Right To Kill?
Is the Reverend Michael Bray a man of the cloth, a terrorist, or both? Bray is a Lutheran minister, a long-time passionate opponent of abortion, and a convicted abortion clinic bomber. 60 Minutes II Correspondent Dan Rather reports on a man who considers any action justifiable if it will further the anti-abortion cause. Even murder.
Bray believes his followers have a God-given right to kill doctors and nurses who perform abortions. Federal authorities want to know if he is part of a nationwide conspiracy: a network of underground zealots who will do anything to stop a medical procedure they are convinced violates God's law.
"If we are to affirm, as I do, that the children in the womb who are killed at abortion facilities are in fact children, if these are children, then action taken to defend them is justifiable and cannot be condemned," argues Bray.
Bray approves of the tactics used by Eric Rudolph, a fugitive who is suspected of bombing a clinic near Atlanta. One of the most wanted men in America, Rudolph has managed so far to avoid arrest. Authorities say he is also responsible for the bombing of an Alabama clinic, which killed a police officer and maimed a nurse. They have been searching for him for months in the mountains of North Carolina.
His annual banquet, usually closed to outsiders, demonstrated his large following as guests honored clinic bombers and bid on Eric Rudolph souvenirs.
Among the items on the auction block: two bumper stickers which say "Run Rudolph, Run," a Rudolph tee-shirt, and a sweatshirt that the auctioneer suggested might have been worn by the wanted man himself.
"To the extent that if he's looked at as a symbol of anti-abortion activities, which is where he is mostly looked at, rather than condemn him, we'll approve him," says Bray.
Bray has served nearly four years in prison for conspiracy in ten anti-abortion bombings. He says he has never killed anyone, but he admits that he approves of the ambush sniper killing of abortion provider Dr. Barnett Slepian in his home in western New York last October.
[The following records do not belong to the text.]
(** * Comment Extraction Engine of the Facebook comment crawler

    A shallow embedding of [src/crawler.py] (class [CommentCrawler]), of the
    two helpers of [src/utils.py] it calls and of the post loop of [main.py],
    with the properties of the specification stated over it.
    It also embeds the URL and file-name helpers of [src/utils.py], the
    reader of URL lists of [main.py], [src/json_exporter.py] and the link
    handling of [src/profile_crawler.py]; the properties of that code are
    in the last part.

    Conventions of the embedding.
    - A Python [str] is the list of its code points ([N]); [len] is [length].
    - The browser is an interface ([Browser]): a world state (page, clock,
      random source) and the page-level operations on it.  Navigation,
      waits, page queries, visibility tests, clicks, script evaluation
      and the pause between two steps of a scroll may raise.
    - A duration in seconds (a [float]) is the rational number it denotes.
    - An element handle ([Element]) carries what it answers to the
      read-only calls the crawler makes on it ([text_content],
      [get_attribute], [query_selector], [query_selector_all]); each of
      them returns or raises.  [text_content] returning [None], on which
      the next method call raises, counts as raising.
    - Only exceptions deriving from [Exception] are modelled ([exn]); every
      handler of the source catches at least those.
    - Logging has no effect on any value and is left out.
    - The relative-time patterns, the first-integer pattern and [str.lower]
      depend on the Unicode tables of the Python runtime; they are
      parameters ([PyLib]), and the properties hold for every value of
      them. *)

From Stdlib Require Import String Ascii.
From Stdlib Require Import List NArith ZArith Bool Lia Arith.
From Stdlib Require Import Numbers.DecimalString.
From Stdlib Require Import Numbers.DecimalNat.
From Stdlib Require QArith.
From Equations Require Import Equations.
Import ListNotations.


(** ** Python strings *)

Module PyStr.

Definition char := N.
Definition str := list char.

(** A literal of the source, all of whose characters are ASCII. *)
Definition py (s : string) : str :=
  map N_of_ascii (list_ascii_of_string s).

Fixpoint str_eqb (a b : str) : bool :=
  match a, b with
  | [], [] => true
  | x :: a', y :: b' => N.eqb x y && str_eqb a' b'
  | _, _ => false
  end.

(** [x in [a, b, ...]] on strings. *)
Definition str_in (x : str) (l : list str) : bool := existsb (str_eqb x) l.

(** Truth value of a string: non-empty. *)
Definition truthy (s : str) : bool :=
  match s with [] => false | _ :: _ => true end.

(** [str.isspace] of one character, the set used by [strip] and [split]. *)
Definition isspace (c : char) : bool :=
  (((9 <=? c) && (c <=? 13)) || ((28 <=? c) && (c <=? 32))
   || (c =? 133) || (c =? 160) || (c =? 5760)
   || ((8192 <=? c) && (c <=? 8202))
   || (c =? 8232) || (c =? 8233) || (c =? 8239) || (c =? 8287)
   || (c =? 12288))%N.

Fixpoint dropWhile (p : char -> bool) (s : str) : str :=
  match s with
  | [] => []
  | c :: t => if p c then dropWhile p t else s
  end.

Fixpoint takeWhile (p : char -> bool) (s : str) : str :=
  match s with
  | [] => []
  | c :: t => if p c then c :: takeWhile p t else []
  end.

Definition lstrip (s : str) : str := dropWhile isspace s.
Definition rstrip (s : str) : str := rev (dropWhile isspace (rev s)).

(** [s.strip()] *)
Definition strip (s : str) : str := rstrip (lstrip s).

(** [s.split()]: the maximal runs of non-whitespace characters.  [cur] is
    the run being read, most recent character first. *)
Fixpoint split_from (cur : str) (s : str) : list str :=
  match s with
  | [] => match cur with [] => [] | _ => [rev cur] end
  | c :: t =>
      if isspace c
      then match cur with
           | [] => split_from [] t
           | _ => rev cur :: split_from [] t
           end
      else split_from (c :: cur) t
  end.

Definition split (s : str) : list str := split_from [] s.

(** [sep.join(l)] *)
Fixpoint join (sep : str) (l : list str) : str :=
  match l with
  | [] => []
  | [w] => w
  | w :: ws => w ++ sep ++ join sep ws
  end.

(** [strip_prefix p s]: what follows [p] when [s] starts with [p]. *)
Fixpoint strip_prefix (p s : str) : option str :=
  match p, s with
  | [], _ => Some s
  | _ :: _, [] => None
  | x :: p', y :: s' => if N.eqb x y then strip_prefix p' s' else None
  end.

Definition inspect {A} (a : A) : {b | a = b} := exist _ a eq_refl.

(** [s.replace(old, new)] for a non-empty [old]: every occurrence, left to
    right, not overlapping. *)
Equations? replace_ne (old new s : str) : str by wf (length s) lt :=
  replace_ne old new [] := [];
  replace_ne old new (c :: t) with inspect (strip_prefix old (c :: t)) := {
    | exist _ (Some rest) _ with old := {
        | [] => c :: replace_ne old new t
        | _ :: _ => new ++ replace_ne old new rest };
    | exist _ None _ => c :: replace_ne old new t }.
Proof.
  all: try (simpl; lia).
  clear replace_ne.
  assert (L : forall p s r, strip_prefix p s = Some r ->
                            length s = length p + length r).
  { induction p as [|x p IH]; intros [|y s'] r E; simpl in E; try discriminate.
    - inversion E; reflexivity.
    - inversion E; reflexivity.
    - destruct (N.eqb x y); [|discriminate]. apply IH in E. simpl. lia. }
  match goal with
  | H : _ = Some rest |- _ =>
      change (strip_prefix (c0 :: l) (c :: t) = Some rest) in H;
      apply L in H; simpl in H; simpl; lia
  end.
Qed.
(* ================================================================= *)
(** ** Spans telescope *)

Lemma bounds_from_telescope (endAngle totalAngle : Q) (lastIndex : Z)
      (shares : list Q) :
  forall i cur,
    shares <> [] ->
    (Z.of_nat (i + List.length shares) - 1 = lastIndex)%Z ->
    sumQ (map (fun b => snd b - fst b)
              (bounds_from endAngle totalAngle lastIndex i cur shares))
    == endAngle - cur.
Proof.
  induction shares as [|p rest IH]; intros i cur Hne Hlast; [congruence|].
  destruct rest as [|q rest].
  - simpl in *. replace (Z.eqb (Z.of_nat i) lastIndex) with true
      by (symmetry; apply Z.eqb_eq; lia).
    simpl. ring.
  - assert (Hi : Z.eqb (Z.of_nat i) lastIndex = false).
    { apply Z.eqb_neq. simpl in Hlast. lia. }
    pose proof (IH (S i) (cur + p * totalAngle)) as IH'.
    change (bounds_from endAngle totalAngle lastIndex i cur (p :: q :: rest))
      with ((cur, if Z.eqb (Z.of_nat i) lastIndex then endAngle
                  else cur + p * totalAngle)
              :: bounds_from endAngle totalAngle lastIndex (S i)
                   (if Z.eqb (Z.of_nat i) lastIndex then endAngle
                    else cur + p * totalAngle) (q :: rest)).
    rewrite Hi.
    set (tail := bounds_from endAngle totalAngle lastIndex (S i)
                             (cur + p * totalAngle) (q :: rest)) in *.
    change (sumQ (map (fun b => snd b - fst b) ((cur, cur + p * totalAngle) :: tail)))
      with ((cur + p * totalAngle - cur) + sumQ (map (fun b => snd b - fst b) tail)).
    rewrite IH'; [ring|discriminate|].
    rewrite <- Hlast. cbn [List.length]. lia.
Qed.

Lemma sum_spans_bounds (segs : list SliceData.t) :
  sum_spans segs = sumQ (map (fun b => snd b - fst b) (map seg_bounds segs)).
Proof. unfold sum_spans. now rewrite map_map. Qed.

(** For a dataset that is not empty the spans add up to the range. *)
Lemma updateData_loop_sum_spans (ch : DonutChart) (data : list KeyedData.t) :
  data <> [] ->
  sum_spans (pushed (updateData_loop ch data))
  == Options.endAngle (options ch) - Options.startAngle (options ch).
Proof.
  intros Hne. destruct (updateData_loop_summary ch data) as (Hb & _).
  rewrite sum_spans_bounds, Hb.
  apply bounds_from_telescope.
  - destruct data; [congruence|discriminate].
  - rewrite length_map. simpl. reflexivity.
Qed.

Lemma updateData_loop_contiguous (ch : DonutChart) (data : list KeyedData.t) :
  contiguous (pushed (updateData_loop ch data)).
Proof.
  destruct (updateData_loop_summary ch data) as (Hb & _).
  intros k s s' Hs Hs'.
  apply (map_nth_error seg_bounds) in Hs, Hs'. rewrite Hb in Hs, Hs'.
  eapply bounds_from_contiguous; eassumption.
Qed.

Lemma positive_total_nonempty (data : list KeyedData.t) :
  0 < total_value data -> data <> [].
Proof. intros Hpos ->. unfold total_value in Hpos. simpl in Hpos. discriminate. Qed.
"I can't find any way to condemn that," Bray says. "I'm sorry he's dead. I'm sorry he's no longer fathering his children and husbanding his wife. But I have to keep my mind focused on the fact hat he's also not killing children any more. And that I'm glad of."
Bray's wife is just as committed to the anti-abortion cause. They named one of their ten children after an abortion clinic bomber. Bray has written a book explaining why he thinks the Bible justifies the killing of abortion doctors, and he has contributed a militant anti-abortion newsletter to a Web site. That site also put out the pictures, names, and addresses of abortion doctors. Bray's opponents say it looked like a wanted poster.
Bray has a small congregation that gathers every Sunday in his hometown of Bowie, Maryland. He is remembered there as an Eagle Scout and a state wresling champion. After high school, he won a place at the Naval Academy but flunked out his first year. He spent five years at a seminary in Denver, and then began protesting outside abortion clinics as an activist.
Convicted of blowing up abortion facilities in 1984 and 1985, Michael Bray makes no comment, refusing to deny the accusation.
"Michael Bray is a very dangerous man," says Vicki Saporta, head of the National Abortion Federation, an abortion rights lobbying group. Her headquarters was bombed in 1984, in an attack linked to Bray.
"He has a following," Saporta continues. "He encourages those followers to commit acts of murder. And seven people have lost their lives since 1993 as a result of anti-abortion terrorism. We're dealing with domestic terrorists. We don't know when they'll attack, where they'll attack, by what method."
CBS News has learned that Bray is under surveillance by law enforcement. Saporta says Bray is at the hub of the network of the anti-choice extremists who are advocating murdering providers. His home is a gathering place for some of these individuals. Officials have seen many of those militant abortion opponents going in and out of Bray's house.
"I consider blowing up a place where babies are killed a justifiable act," Bray says.